Development of a faster classification system for metal parts using machine vision under different lighting environments

  • Quang-Cherng HsuEmail author
  • Ngoc-Vu NgoEmail author
  • Rui-Hong Ni


A machine vision system for the automatic classification process is developed under different lighting environments, and has been applied to the operation of a robot arm with 6 degrees of freedom (DOF). In order to obtain accurate positioning information, the overall image is captured by a CMOS camera which is mounted above the working platform. The effects of back-lighting and front-lighting environments to the proposed system were investigated. With the front-lighting environment, four different conditions were performed. For each condition, global and local contrast threshold operations were used to obtain good image quality.
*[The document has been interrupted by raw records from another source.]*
Definition datagram_target : Request := mkRequest (bytes_of "::ffff:1.2.3.4") 53.
Lemma socks_datagram_roundtrip_witness : exists raw, encodeUDPDatagram datagram_target (bytes_of "query") = Some raw /\
  decodeSOCKSUDPDatagram raw = Some (Some (mkRequest (bytes_of "1.2.3.4") 53, bytes_of "query")).
Proof.
  destruct (encodeUDPDatagram datagram_target (bytes_of "query")) as [raw|] eqn:E; [|exfalso; vm_compute in E; discriminate E].
  exists raw. split; [reflexivity|]. destruct (socks_datagram_roundtrip datagram_target (bytes_of "query") raw) as [H _]; [split; [vm_compute; discriminate|vm_compute; reflexivity]|exact E|].
  replace (host_text (rq_Host datagram_target)) with (bytes_of "1.2.3.4") in H by (vm_compute; reflexivity). exact H.
Defined.

Definition hint : Request := mkRequest (bytes_of "0.0.0.0") 0.
Definition loopback : list byte := [x7f; x00; x00; x01].
Definition sources : list (list byte * Z) := [(loopback, 4000); (loopback, 4001); ([x0a; x00; x00; x01], 4000); (loopback, 4000)].
Lemma socks_one_client_witness : exists t, newUDPClientTracker (Some loopback) hint = Ok t /\
  accepted sources t = [(loopback, 4000); (loopback, 4000)] /\ IsLoopback (tk_peerIP t) = true.
Proof.
  exists (mkTracker (AddrFrom4 loopback) 0 None). assert (E : newUDPClientTracker (Some loopback) hint = Ok (mkTracker (AddrFrom4 loopback) 0 None)) by (vm_compute; reflexivity).
  split; [exact E|]. split; [vm_compute; reflexivity|]. exact (proj1 (socks_one_client (Some loopback) hint _ sources E)).
Defined.
End SocksExample.
(** The contents written grow by what the call asks. *)
Lemma written_asked a l o : same_config (lk_r l) a -> same_config (lk_w l) a -> exists written : list UDPRecord, lk_written (assoc_step l o) = lk_written l ++ written /\ sublist (map (content a) written) (match asked a o with Some x => [x] | None => [] end).
Proof.
  intros Cr Cw. assert (Hrec : forall w0 r x, content a (numbered w0 r) = x -> sublist (map (content a) (record_written w0 r)) [x]).
  { intros w0 r x E. unfold record_written. destruct (_ =? _); [apply sublist_nil_l|]. destruct (is_ok _); [|apply sublist_nil_l]. cbn. by rewrite E. }
  destruct o as [payload t env|code message env|env|choose|choose|i|]; cbn [assoc_step asked].
  - destruct (WriteDatagram _ _ _ _) as [[? w] out]. eexists. split; [done|]. destruct (datagram_for (lk_w l) payload t) as [r|] eqn:E; [|apply sublist_nil_l].
    apply Hrec. destruct Cw as (C1 & C2 & C3). unfold datagram_for in E. rewrite C1, C2, C3 in E. destruct (_ <? _); [done|]. unfold content.
    destruct (ua_command a =? CommandUDPFixed).
    + assert (r = datagram_record payload None) as -> by (destruct t; [case_bool_decide; [|done]|]; congruence). done.
    + destruct (_ =? CommandUDPAssociate); [|done]. destruct t as [t|]; [|done]. injection E as <-. done.
  - destruct (WriteError _ _ _ _) as [[? w] out]. eexists. split; [done|]. by apply Hrec.
  - destruct (Close _ _) as [[? w] out]. eexists. split; [done|]. destruct (ua_once _); [apply sublist_nil_l|]. by apply Hrec.
  - exists []. split; [|done]. destruct (next_record _ _ _ _) as [[[r pipe] a']|]; by rewrite app_nil_r.
  - exists []. split; [|done]. destruct (readReliableLoop _ _ _ _) as [[pipe a']|]; by rewrite app_nil_r.
  - exists []. split; [|done]. destruct (lk_net l !! i); by rewrite app_nil_r.
  - exists []. split; [|done]. by rewrite app_nil_r.
Qed.

(** What the calls that reported success asked. *)
Definition reported (l : link) (o : assoc_op) : bool :=
  match o with
  | OpWrite payload t env => bool_decide (fst (fst (WriteDatagram (stream_env (lk_failed l) env) payload t (lk_w l))) = None)
  | OpError code message env => bool_decide (fst (fst (WriteError (stream_env (lk_failed l) env) code message (lk_w l))) = None)
  | _ => false
  end.
Definition asked_by (a : UDPAssociation) (l : link) (o : assoc_op) : list read_result :=
  if reported l o then match asked a o with Some x => [x] | None => [] end else [].
Fixpoint asked_ok (a : UDPAssociation) (l : link) (ops : list assoc_op) : list read_result :=
  match ops with [] => [] | o :: ops => asked_by a l o ++ asked_ok a (assoc_step l o) ops end.

(** A write on the reliable path that reports success has framed its record. *)
Lemma reported_framed env r w e w' out l closed : ua_fast w = None -> writeRecord env r false w = (e, w', out) \/ writeRecord env r true w = (e, w', out) -> e = None ->
  lk_framed (sent l (record_written w r) w' out closed) = lk_framed l ++ [numbered w r].
Proof.
  intros Hf H ->. assert (exists prefer, writeRecord env r prefer w = (None, w', out)) as [prefer H'] by (destruct H; eauto). clear H.
  unfold writeRecord, record_written in *. destruct (_ =? _); [done|]. cbn zeta in H'. destruct (EncodeUDPRecord _) as [raw|]; [|done]. unfold with_sendID in H'. cbn [ua_fast] in H'. rewrite Hf in H'.
  cbn [andb] in H'. apply pair_equal_spec in H' as [[Hc <-]%pair_equal_spec <-]. unfold sent. cbn [lk_framed o_bytes o_frame is_ok].
  unfold copy_result in Hc. destruct (snd (we_copy env)); [done|]. destruct (Nat.ltb_spec (fst (we_copy env)) (length (frame raw))) as [|Hl]; [done|].
  rewrite take_ge by done. rewrite Z.eqb_refl, bool_decide_eq_false_2; [done|]. unfold frame. intros E. apply (f_equal len) in E. rewrite len_app, len_nil in E.
  pose proof (len_put_pos (len raw)). pose proof (len_nonneg raw). lia.
Qed.

Lemma framed_asked a l o : same_config (lk_w l) a -> ua_fast (lk_w l) = None -> exists framed : list UDPRecord, lk_framed (assoc_step l o) = lk_framed l ++ framed /\ sublist (asked_by a l o) (map (content a) framed).
Proof.
  intros (C1 & C2 & C3) Hf. unfold asked_by. assert (Hno : exists framed, lk_framed (assoc_step l o) = lk_framed l ++ framed).
  { destruct o as [payload t env|code message env|env|choose|choose|i|]; cbn [assoc_step]; try (destruct (_ : option error * UDPAssociation * output) as [[? ?] ?]; by eexists);
    exists []; rewrite app_nil_r; [destruct (next_record _ _ _ _) as [[[? ?] ?]|]|destruct (readReliableLoop _ _ _ _) as [[? ?]|]|destruct (_ !! _)|]; done. }
  destruct (reported l o) eqn:E; [|destruct Hno as [framed Hno]; exists framed; split; [done|apply sublist_nil_l]]. clear Hno.
  destruct o as [payload t env|code message env|env|choose|choose|i|]; try done; cbn [reported assoc_step asked] in *; apply bool_decide_eq_true in E.
  - unfold WriteDatagram in *. destruct (datagram_for (lk_w l) payload t) as [r|] eqn:Er; [|done]. destruct (writeRecord _ _ _ _) as [[e w] out] eqn:Ew. cbn in E.
    exists [numbered (lk_w l) r]. split; [by eapply reported_framed; eauto|]. cbn [map]. assert (content a (numbered (lk_w l) r) = Datagram payload (if ua_command a =? CommandUDPFixed then ua_fixed a else default zeroTarget t)) as ->; [|done].
    unfold datagram_for in Er. rewrite C1, C2, C3 in Er. destruct (_ <? _); [done|]. unfold content. destruct (ua_command a =? CommandUDPFixed).
    + assert (r = datagram_record payload None) as -> by (destruct t; [case_bool_decide; [|done]|]; congruence). done.
    + destruct (_ =? CommandUDPAssociate); [|done]. destruct t as [t|]; [|done]. injection Er as <-. done.
  - unfold WriteError in *. destruct (writeRecord _ _ _ _) as [[e w] out] eqn:Ew. cbn in E. exists [numbered (lk_w l) (error_record code message)].
    split; [by eapply reported_framed; eauto|done].
Qed.
(* ===== verification/UdpRelay.v ===== *)
(** * Relaying UDP on the server (internal/proxy/udp_server.go, udp_stats.go)

    The relay of one association to a socket: a goroutine sends what the client
    asks to the addresses the policy allows, another one forwards answers, but
    only from addresses that were asked, and the first one of each only in
    proportion to what the client sent there, so that the server cannot be used
    to amplify.  They share [allowedUDPAddresses], whose methods hold its mutex.
    Reading, resolving and sending are the environment. *)
From stdpp Require Import prelude list gmap.
From S2P Require Import Prelude Text Netip Target UdpRecord UdpAssociation.

Definition maxUDPAssociationTargets : Z := 1024.
Definition antiAmplificationMTU : Z := 1280.
Definition UDPErrorPolicyDenied : Z := 2.
Definition UDPErrorResolution : Z := 3.

(** ** The addresses of an association *)

(** [netip.AddrPort]. *)
Abbreviation AddrPort := (Addr * Z)%type.

Record udpTargetAccounting := mkAccounting { clientBytes : Z; replied : bool }.
Abbreviation allowedUDPAddresses := (gmap AddrPort udpTargetAccounting).
Definition newAllowedUDPAddresses : allowedUDPAddresses := ∅.

Definition allowed_Add (address : AddrPort) (a : allowedUDPAddresses) : bool * bool * allowedUDPAddresses :=
  match a !! address with
  | Some _ => (true, false, a)
  | None => if maxUDPAssociationTargets <=? Z.of_nat (size a) then (false, false, a) else (true, true, <[address := mkAccounting 0 false]> a)
  end.

Definition allowed_Contains (address : AddrPort) (a : allowedUDPAddresses) : bool := match a !! address with Some _ => true | None => false end.
(* ===== verification/ProxyServer.v ===== *)
(** * The proxy server (internal/proxy/proxy.go, relay.go, udp_server.go, udp_terminal.go)

    What the server does with an incoming stream: it is decoded, checked against
    what the server offers and what the credential may use, connected, and
    accepted or rejected.  A handler returns the actions it takes, in order, and
    its error; calls into other components, sockets and the environment answer
    what the record [proxy_env] says.  Streams and connections are handles. *)
From stdpp Require Import prelude list.
From S2P Require Import Prelude Text Netip Cluster ContinuityWire Target Socks UdpRecord UdpAssociation UdpRelay.

Definition ReplyNetworkUnreachable : Z := 3.
Definition ReplyHostUnreachable : Z := 4.
Definition ReplyConnectionRefused : Z := 5.
Definition MaxCatalogPayload : Z := Z.shiftl 256 10.
Definition MaxClusterStatePayload : Z := Z.shiftl 4 20.
Definition MaxGeoDataPayload : Z := Z.shiftl 16 10.
Definition defaultMaxConnections : Z := 128.

(** ** Actions *)

(** What is taken from a limited supply and given back. *)
Inductive supply := TcpSlot | UdpSlot | UdpSemaphore.
#[global] Instance supply_eq_dec : EqDecision supply.
Proof. solve_decision. Defined.

Inductive action :=
| Rejected (code : Z) | Accepted | AcceptFailed
| Acquired (s : supply) | Released (s : supply)
| DialedTo (a : Addr) (port : Z)
| Opened (h : nat)
| ClosedHandle (h : nat)
| RelayedStream (h : nat)
| AdmittedFlow (h : nat) (release : bool) | Resumed
| UdpRelayed (h : option nat) (endpoint : bool) (maximum : Z)
| WroteBytes (payload : list byte) | ClosedWrite | ClosedStream
| Panicked.

(** Actions so far, and a result. *)
Definition act (A : Type) : Type := list action * A.
#[global] Instance act_ret : MRet act := fun A a => ([], a).
#[global] Instance act_bind : MBind act := fun A B f m => let '(b, r) := f (snd m) in (fst m ++ b, r).
Definition emit (a : action) : act unit := ([a], tt).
In this study, a quadratic transformation used to describe the relationship between the image coordinates and the world coordinates was proposed, which has been compared to linear transformation as well as the camera calibration model in MATLAB tool. Experimental results show that in a back-lighting environment, the image quality is improved, such that the positions of the centers of objects are more accurate than in a front-lighting environment. According to the calibration results, the quadratic transformation is more accurate than other methods. By calculating the calibration deviation using the quadratic transformation, the maximum positive deviation is 0.48 mm and 0.38 mm in the X and Y directions, respectively. The maximum negative deviation is − 0.34 mm and − 0.43 mm in X and Y directions, respectively. The proposed system is effective, robust, and can be valuable to industry, as it offers an automated robotic system with an improved flexibility for separating dissimilar items of nominal value, in order to reclaim material investments, and decrease the expense of purchasing the same items again.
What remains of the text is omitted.